France organises flights, transport for 30,000 citizens still stranded abroad
Over the past week some 100,000 French citizens, stranded by grounded flights and border closures due to measures to fight the spread of the coronavirus, have returned home. Some 30,000 are still abroad and are expected back in the next few days.
French foreign minister Jean-Yves Le Drian told French radio Friday that the country has repatriated 100,000 people from 140 countries over the last few days, and that the remaining 30,000 who wish to return to France should be back within a few days.
"I hope that within four days we should see the end of this adventure,” he said, wishing them good luck, and assuring them that France would be there to help.

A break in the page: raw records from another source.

(** * Livestatus client: query builder, fixed16 framing, one-off executor, events

    A shallow embedding of the Go package [livestatus] (the query builder,
    the framing of [connection.go], [livestatus.go], [livestatus_oneoff.go]
    and [events.go]) together with the properties the specification states
    about it.

    Conventions.
    - A Go [string] and a Go [[]byte] are both sequences of bytes: [gostring]
      is [list ascii].
    - A Go [int] is modelled by [Z]; the platform is taken to be 64-bit
      ([strconv.IntSize = 64]).
    - Slices are triples (backing array, length, capacity) into a store of
      backing arrays, so that the sharing produced by a struct copy is visible.
    - A dereference of a pointer that designates no object is a run-time
      panic: the builder monad returns [None]. *)

From Stdlib Require Import String Ascii ZArith Lia Bool Arith List.
Import ListNotations.

Set Implicit Arguments.

(** ** Byte strings *)

Definition gostring := list ascii.

Definition str (s : string) : gostring := list_ascii_of_string s.

Definition NUL : ascii := "000"%char.
Definition TAB : ascii := "009"%char.
Definition LF : ascii := "010"%char.
Definition VT : ascii := "011"%char.
Definition FF : ascii := "012"%char.
Definition CR : ascii := "013"%char.
Definition SP : ascii := " "%char.

Definition byteval (c : ascii) : Z := Z.of_N (N_of_ascii c).

Fixpoint streq (a b : gostring) : bool :=
  match a, b with
  | [], [] => true
  | x :: a', y :: b' => Ascii.eqb x y && streq a' b'
  | _, _ => false
  end.

(** Go's [s[lo:hi]] for [lo <= hi <= len(s)]. *)
Definition substr (s : gostring) (lo hi : nat) : gostring :=
  firstn (hi - lo) (skipn lo s).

Situations can be complicated, with airport closures, grounded flights and limited local transport in countries that have imposed confinement measures.
Le Drian evoked people blocked in Peru “who we will bring back, even if it means using the military airport”.
Hundreds of French students on work/study visas allowing them to work in bars and restaurants in Australia have lost their jobs, and their income, because of confinement measures.
France has encouraged them to get in touch with the embassies, and is negotiating with Air France and Qatar Airways to provide affordable flights home.
Flights from Cambodia
France has also organised chartered flights for hundreds of citizens stranded in Cambodia, after the country sealed borders on Saturday and cancelled flights.
A flight left Thursday with 413 French people on board, and another 100 will be leaving Saturday, with others leaving over the weekend on commercial flights still flying.
Cambodia reported two new coronavirus cases on Thursday, taking its total to 98, including 31 French tourists, all from the same group, who tested positive last weekend. They have been put under quarantine in a hotel in the city of Sihanoukville, and are receiving treatment.
Two local guides also tested positive for the virus, while the five other tourists from the group tested negative.
Cambodia accused of cracking down
According to the US-based rights group Human Rights Watch, the Cambodian government has used the outbreak to lock up opposition activists and others expressing concern about the virus and the government's response
Since late January, 17 people have been arrested for sharing information about the coronavirus in Cambodia, including four members or supporters of the dissolved opposition Cambodia National Rescue Party, charged with penal code violations including incitement, conspiracy, and spreading false information.
Government spokesman Phay Siphan acknowledged that some people had been arrests, but dismissed the group’s allegations, saying the measures had also been taken elsewhere to fight the spread of false information about the virus.